Jimmy Thorpe

Personal information
- Full name: James Horatio Thorpe
- Date of birth: 16 September 1913
- Place of birth: Jarrow, England
- Date of death: 5 February 1936 (aged 22)
- Place of death: Sunderland, England
- Position(s): Goalkeeper

Senior career*
- Years: Team / Apps / (Gls)
- 1930–1936: Sunderland / 123 / (0)

= Jimmy Thorpe =

English footballer

James Horatio Thorpe (16 September 1913 – 5 February 1936) was an English footballer who played as a goalkeeper for Sunderland.

He played 139 games as a goalkeeper for his only club, Sunderland. He signed when he was 17 after attending Jarrow Central School. He had a promising career, becoming a first-team regular for the club from 1932–33 season, when he was still only 19 years old.
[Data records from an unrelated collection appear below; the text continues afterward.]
(** * Stock distribution: the two SQL statements of [distribute_products.py]

    The script [distribute_products.py] recreates the table [shipments] and
    runs two PostgreSQL statements against the tables created by
    [populate_db.py]:

    - [distribution_sql] (deficit, proportional first pass, remainder by rank,
      [INSERT ... WHERE shipment_qty > 0]);
    - [adjustment_sql] (pruning of branches below [min_shipment], leftover
      pool per product, reallocation of one unit per ranked branch).

    The embedding below follows the statements one common table expression at
    a time.  Tables are lists of records (bags of rows), [JOIN] is a nested
    loop, [GROUP BY] collects the rows of each distinct key.

    Column types are those of [create_tables]: [stock], [reserve] and
    [transit] are [NUMERIC], modelled by rationals [Q]; [need], [priority],
    [min_shipment] and [shipment_qty] are [INT], modelled by [Z].  The casts
    written in the statements ([::BIGINT], [::int]) and the assignment cast of
    the [INSERT] into the [INT] column [shipment_qty] round a [NUMERIC] to the
    nearest integer, ties away from zero, and raise "out of range" outside the
    target type; a raised error aborts the statement, which is modelled by
    [option].

    What is left out of the model: [NUMERIC] division is taken to be exact
    (PostgreSQL rounds a quotient at a scale of at least 16 significant
    digits); [SUM] over [INT] (a [BIGINT]) is taken unbounded; the special
    values [NaN] and [Infinity] of [NUMERIC] are no values of [Q]; every row
    of every common table expression is computed, so any cast out of range
    raises, whatever plan the engine picks.  The quotients of the examples
    below are exact decimals or far from an integer, so that rounding them
    changes no floor.  The primary keys of
    [create_tables] are not built into the tables: the theorems that need
    them assume [primary_keys].

    [ROW_NUMBER() OVER (PARTITION BY .. ORDER BY priority DESC)] leaves the
    order of rows of equal priority to the engine.  The class [RowOrder]
    stands for the engine's choice: any function returning a permutation of
    its argument sorted by descending key.  Theorems hold for every such
    choice; [stable_order] is one of them.

    The tables are built by [populate_db.py], which is modelled after the
    statements: [copy_csv], [populate_products], [populate_auxiliary],
    [populate_needs] and [main].  What is left out there is said where the
    model starts. *)

From Stdlib Require Import ZArith QArith Qround Qminmax List Lia Lqa.
From Stdlib Require Import Permutation Sorted Bool.
From Stdlib Require String.
Import ListNotations.
Import String.StringSyntax.
Delimit Scope string_scope with string.

(** ** Values and casts *)

(** [UUID] columns: opaque 128-bit identifiers. *)
Definition uuid := N.
Bind Scope N_scope with uuid.

Definition int4_min : Z := - 2 ^ 31.
Definition int4_max : Z := 2 ^ 31 - 1.
Definition int8_min : Z := - 2 ^ 63.
Definition int8_max : Z := 2 ^ 63 - 1.

(** Rounding of a [NUMERIC] to an integer: nearest, ties away from zero. *)
Definition numeric_round (q : Q) : Z :=
  if Qle_bool 0 q then Qfloor (q + (1 # 2)) else Qceiling (q - (1 # 2)).

(** [q::int] and the assignment cast to an [INT] column. *)
Definition numeric_to_int4 (q : Q) : option Z :=
  let z := numeric_round q in
  if ((int4_min <=? z) && (z <=? int4_max))%Z then Some z else None.

(** [q::BIGINT]. *)
Definition numeric_to_int8 (q : Q) : option Z :=
  let z := numeric_round q in
  if ((int8_min <=? z) && (z <=? int8_max))%Z then Some z else None.

(** [SUM] over a [NUMERIC] and over an [INT] column. *)
Definition Qsum (l : list Q) : Q := fold_right Qplus 0 l.
Definition Zsum (l : list Z) : Z := fold_right Z.add 0%Z l.

(** [x > 0] on [NUMERIC]. *)
Definition Qpositive (q : Q) : bool := negb (Qle_bool q 0).

(** ** Relational operators *)

(** An error in any row aborts the statement. *)
Fixpoint mapM {A B} (f : A -> option B) (l : list A) : option (list B) :=
  match l with
  | [] => Some []
  | x :: l' =>
      match f x with
      | None => None
      | Some y =>
          match mapM f l' with
          | None => None
          | Some ys => Some (y :: ys)
          end
      end
  end.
His life and career were cut short on 1 February 1936 when he was kicked in the head and chest after he had picked up the ball following a backpass in a game against Chelsea at Roker Park. He continued to take part until the match finished, but collapsed at home afterwards and died in hospital four days later from diabetes mellitus and heart failure "accelerated by the rough usage of the opposing team".

This tragic end to Thorpe's career led to a change in the rules, where players were no longer allowed to raise their foot to a goalkeeper when he had control of the ball in his arms. Sunderland went on to win the First Division title that same year, and Thorpe's medal was presented to his widow. During the 75th anniversary of the game between Sunderland and Chelsea both goalkeepers wore black armbands as a mark of respects for Jimmy's efforts.

He was survived by his wife May and three-year-old son Ronnie. Seventy years after Jimmy Thorpe's death, his son contributed towards a book penned by local historian John Kelters, 1 Jimmy Thorpe. May Thorpe remarried in 1940 to John Linklater Battye. Widowed again on the death of her second husband in 1976, she later moved to Lancashire, and died at Ulverston in the county in 1991, at the age of 77.